I've been struggling these past couple days seeing an abundance of pregnant women and seeing newly born babies nestled in their parent's arms.  I miss carrying Grace, even with the backaches and the swollen hands and feet.  I'd give anything to have her back inside of me.  Look at how beautiful she was while I was carrying her at 29 weeks.

 
I want you to know that I am by no means jealous or bitter of these women and the blessings that God has bestowed on them, just hurting inside.  I thought I was to the stage where I'd be okay seeing other babies that were born right around the time of Grace.  I thought I'd be okay hearing them cry or watching their mamas feed them.

But I'm not..I'm not at all.  In fact, I spent most of my Sunday so tired because I couldn't sleep Saturday night after seeing three newly born babies.  Besides my knees bothering me, I thought about the glow that radiated from each of those mothers that night.  I sat and thought about how different my life would have been if Grace were physically with us and I wondered if I'd have that same glow.

I had an interesting conversation with Kara and my friend Kirsten that night about how we perceive ourselves differently than others see us.  People may not see that glow that new mamas have in me because I'm struggling with the loss of Grace, but I hope that people see a glow that portrays a love for Jesus Christ even in my suffering.

I started reading Paul's letter to the Philippians this morning and was awestruck.  The word tells us God promises to bring everything to completion.  While carrying Grace I prayed so hard for the Lord to perform a miracle - to make her whole and complete.  While reading verse 6 -"being confident of this, that he who began good work in you will carry it on to completion until the day of Christ Jesus," I pondered over that word complete.  Grace wasn't complete here on Earth - she was missing the top part of her skull and brain, but He made her still perfect in every way.  The more I thought about it, the more I realized that it doesn't mean He is going to make us complete here on Earth, right?  He makes us whole and complete in His presence.  I find comfort in the fact that He has made Grace complete with Him in heaven. What an image! In verses 12-14, Paul goes on to write about how he is in chains for Christ to advance the gospel.  And because of those of chains, brothers and sisters in the Lord have been encouraged to speak the word of God more courageously and fearlessly.  God blessed us ever so graciously with our sweet Grace and due to this blessing, I have never felt so called to share Him with the word as I was able to share her. 

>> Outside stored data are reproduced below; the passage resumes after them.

(** The loop of [detect_volume_trends]: for each period whose previous close
    is positive, the absolute relative price change and the volume. *)
Fixpoint price_volume_pairs (data : list candle) : list (fnum * fnum) :=
  match data with
  | c0 :: r =>
      match r with
      | c1 :: _ =>
          (if Qltb 0 (close c0)
           then [(Fin (Qabs (close c1 - close c0) / close c0), Fin (volume c1))]
           else [])
          ++ price_volume_pairs r
      | [] => []
      end
  | [] => []
  end.

Section Detectors.
Variable sqrtQ : Q -> Q.

(** *** [detect_volume_trends(data, window=5)] *)
Definition detect_volume_trends (data : list candle) (window : nat) : report :=
  if (length data <? window)%nat || (length data =? 0)%nat then
    [("trend", Str "unknown"); ("strength", Num (Fin 0))]
  else
    let volumes := column volume data in
    let volume_sma := rolling_mean window volumes in
    let '(trend, strength) :=
      if (window <? length data)%nat then
        let last_vol_sma := iloc (-1) volume_sma in
        let prev_vol_sma := iloc (- Z.of_nat window) volume_sma in
        if fgt last_vol_sma (fmul prev_vol_sma (Fin (12 # 10))) then
          ("increasing",
           if fgt prev_vol_sma (Fin 0)
           then py_min (Fin 1) (fdiv (fsub last_vol_sma prev_vol_sma) prev_vol_sma)
           else Fin (1 # 2))
        else if flt last_vol_sma (fmul prev_vol_sma (Fin (8 # 10))) then
          ("decreasing",
           if fgt prev_vol_sma (Fin 0)
           then py_min (Fin 1) (fdiv (fsub prev_vol_sma last_vol_sma) prev_vol_sma)
           else Fin (1 # 2))
        else ("stable", Fin (1 # 10))
      else ("unknown", Fin 0) in
    let pairs := price_volume_pairs data in
    let price_changes := map fst pairs in
    let vols := map snd pairs in
    let correlation :=
      if (5 <? length price_changes)%nat && (5 <? length vols)%nat
      then nan_to 0 (corrcoef sqrtQ price_changes vols)
      else Fin 0 in
    [("trend", Str trend); ("strength", Num strength);
     ("avg_volume", Num (mean_skipna volumes));
     ("price_volume_correlation", Num correlation)].

(** [df['close'].pct_change().dropna()] *)
Definition pct_change (s : series) : series :=
  zip_with (fun x prev => fsub (fdiv x prev) (Fin 1)) s (shift1 s).

Definition dropna (s : series) : series :=
  filter (fun x => is_nan x = false) s.

(** The true range column [df['tr']]: the row-wise maximum of high-low,
    |high - previous close| and |low - previous close|, NaN skipped. *)
Definition true_range (data : list candle) : series :=
  let prev_close := shift1 (column close data) in
  let hl := zip_with fsub (column high data) (column low data) in
  let hc := map fabs (zip_with fsub (column high data) prev_close) in
  let lc := map fabs (zip_with fsub (column low data) prev_close) in
  map (fun t => fmax_skipna [fst (fst t); snd (fst t); snd t])
      (combine (combine hl hc) lc).

(** *** [detect_volatility(data)] *)
Definition detect_volatility (data : list candle) : report :=
  if (length data <? 5)%nat then
    [("volatility", Num (Fin 0)); ("atr", Num (Fin 0))]
  else
    let closes := column close data in
    let returns := dropna (pct_change closes) in
    let volatility := fmul (std sqrtQ returns) (Fin (sqrtQ 252)) in
    let tr := true_range data in
    let atr := iloc (-1) (rolling_mean 14 tr) in
    let sma20 := iloc (-1) (rolling_mean 20 closes) in
    let std20 := iloc (-1) (rolling (window_std sqrtQ) 20 closes) in
    let upper_band := fadd sma20 (fmul std20 (Fin 2)) in
    let lower_band := fsub sma20 (fmul std20 (Fin 2)) in
    let last_close := iloc (-1) closes in
    let bb_position :=
      if fgt (fsub upper_band lower_band) (Fin 0)
      then fdiv (fsub last_close lower_band) (fsub upper_band lower_band)
      else Fin (1 # 2) in
    let recent_vol := iloc (-1) (rolling_mean 5 tr) in
    let older_vol :=
      if (19 <=? length data)%nat then iloc (-5) (rolling_mean 14 tr)
      else recent_vol in
    let vol_trend :=
      if fgt recent_vol (fmul older_vol (Fin (12 # 10))) then "increasing"
      else if flt recent_vol (fmul older_vol (Fin (8 # 10))) then "decreasing"
      else "stable" in
    [("volatility", Num (nan_to 0 volatility));
     ("atr", Num (nan_to 0 atr));
     ("bollinger_width",
      Num (if fgt sma20 (Fin 0)
           then fdiv (fsub upper_band lower_band) sma20 else Fin 0));
     ("bollinger_position", Num bb_position);
     ("volatility_trend", Str vol_trend)].

(** *** [analyze_all_trends(data)] *)
Record all_trends := AllTrends {
  price : report;
  volume_trends : report;
  momentum : report;
  volatility : report
}.

Definition analyze_all_trends (data : list candle) : all_trends :=
  AllTrends (detect_price_trends data 5) (detect_volume_trends data 5)
            (detect_momentum data) (detect_volatility data).
End Detectors.

(** A square root that is exact on the squares of rationals and rounds
    down to the grid of the denominator otherwise. *)
Definition sqrt_down (x : Q) : Q :=
  Z.sqrt (Qnum x * QDen x) # Qden x.

End Trend.

(** ** The periodic update: [update_market_data] of [main.py] *)

Module Radar.
Import Py Store.

(** One value of the dictionary built by [collect_all_crypto_data]: the
    price record, which is [{}] when the price request failed, and the
    candle lists by interval. *)
Record asset_data := AssetData {
  ad_price : pydict;
  ad_ohlc : list (string * list pydict)
}.

(** The arguments of the calls of [store_crypto_data] that the loops of
    [update_market_data] make, in the order of the calls. *)
Definition store_calls (market_data : list (string * asset_data))
  : list (string * string * pydict) :=
  flat_map
    (fun '(symbol, data) =>
       (match ad_price data with
        | [] => []                                   (* [if data.get('price')] *)
        | _ :: _ => [(symbol, "1m"%string, ad_price data)]
        end)
       ++ flat_map
            (fun '(interval, ohlc_data) =>
               map (fun candle => (symbol, interval, candle)) ohlc_data)
            (ad_ohlc data))
    market_data.

Section Update.
Variable json_dumps : pydict -> string.

(** The calls run one after the other; call number [n] of the update reads
    the clock as [clock n].  The first exception leaves the loops. *)
Fixpoint store_each (clock : nat -> Z) (n : nat)
    (calls : list (string * string * pydict)) : St DatabaseManager unit :=
  match calls with
  | [] => ret tt
  | (symbol, interval, data) :: rest =>
      store_crypto_data json_dumps (clock n) symbol interval data ;;;
      store_each clock (S n) rest
  end.

(** [update_market_data()], given what [collect_all_crypto_data] returned:
    [True], or [False] from the [except] branch. *)
Definition update_market_data (clock : nat -> Z)
    (market_data : list (string * asset_data))
  : DatabaseManager -> DatabaseManager * bool :=
  fun db =>
    match store_each clock 0 (store_calls market_data) db with
    | (db', Ok _) => (db', true)
    | (db', Raise _) => (db', false)
    end.

(** The calls as writes of a history. *)
Fixpoint writes_of (clock : nat -> Z) (n : nat)
    (calls : list (string * string * pydict)) : list write :=
  match calls with
  | [] => []
  | (symbol, interval, data) :: rest =>
      Write (clock n) symbol interval data :: writes_of clock (S n) rest
  end.

End Update.

End Radar.

(** ** Analysis results: [store_analysis_result] and [get_latest_analysis]
       of [database/db_manager.py] *)

Module Analysis.
Import Py Store.

(** A value of an analysis report: what [json] represents.  A [float] is
    carried by its [repr], as in [Py.pyval]. *)
#[warnings="-register-all"] Inductive jval :=
  | JInt (z : Z)
  | JStr (s : string)
  | JFloat (repr : string)
  | JBool (b : bool)
  | JNull
  | JList (l : list jval)
  | JDict (d : list (string * jval)).

(** The argument [analysis_data]: a [dict] in insertion order. *)
Definition report := list (string * jval).

(** [d.get(k, dflt)] *)
Fixpoint report_get (k : string) (dflt : jval) (d : report) : jval :=
  match d with
  | [] => dflt
  | (k', v) :: r => if String.eqb k k' then v else report_get k dflt r
  end.

(** [{**d, k: v}] *)
Fixpoint report_set (k : string) (v : jval) (d : report) : report :=
  match d with
  | [] => [(k, v)]
  | (k', v') :: r =>
      if String.eqb k k' then (k, v) :: r else (k', v') :: report_set k v r
  end.

(** What the calls can raise: an exception of a database client as in
    [Py.exn]; the refusal of [sqlite3] to bind a parameter, raised before the
    statement runs (a list or a dictionary is an unsupported type, an [int]
    outside 64 bits overflows); and the two failures of reading a stored
    document back. *)
Inductive error :=
  | DbError (e : exn)
  | BindingError
  | JSONDecodeError
  | TypeError.

Inductive outcome (A : Type) :=
  | Done (a : A)
  | Failed (e : error).
Arguments Done {A} a.
Arguments Failed {A} e.

(** The SQLite table [analysis_results] of [database/schema.py]. *)
Record analysis_row := AnalysisRow {
  a_analysis_id : string;
  a_timestamp : Z;
  a_title : pyval;
  a_summary : pyval;
  a_trends : string;
  a_data_json : string
}.

(** The manager together with the table [analysis_results] of its SQLite
    connection. *)
Record database := Database {
  manager : DatabaseManager;
  analysis_results : list analysis_row   (* rows in insertion order *)
}.

(** [sqlite3] binds this parameter of [cursor.execute]: numbers within 64
    bits, strings and [None] are bound, a list or a dictionary is refused. *)
Definition bindable (v : jval) : bool :=
  match v with
  | JInt z => fits_int64 z
  | JStr _ | JFloat _ | JBool _ | JNull => true
  | JList _ | JDict _ => false
  end.

(** The value that a [NOT NULL] column takes from a parameter of
    [cursor.execute], if the statement accepts it: a number within 64 bits
    or a string is stored ([True] and [False] as 1 and 0); a parameter that
    is not [bindable] is refused when it is bound, and [None] is bound as
    [NULL], which the column refuses. *)
Definition bind_parameter (v : jval) : option pyval :=
  match v with
  | JInt z => if fits_int64 z then Some (VInt z) else None
  | JStr s => Some (VStr s)
  | JFloat r => Some (VFloat r)
  | JBool b => Some (VInt (if b then 1 else 0))
  | JNull | JList _ | JDict _ => None
  end.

I hope and pray my glow radiates His goodness and love for all His children. I want to be like Paul, and advance the gospel for His glory!  

I find hope in Him knowing one day I'll see her again, both of us complete and whole, worshiping our Creator - together, hand in hand! 


I thank God every time I remember you (Gracie).  Philippians 1:3

1 comment:

  1. Your faith and love for God is truly such an inspiration Jess. Your glow DOES radiate his goodness and love. I have never felt more drawn to a relationship with Him and that is because of you! Thank you for letting me know Grace and helping me to know our Savior better through you and the words that you have written. I feel so blessed to know you and to call you family. You are always in my prayers, we love you!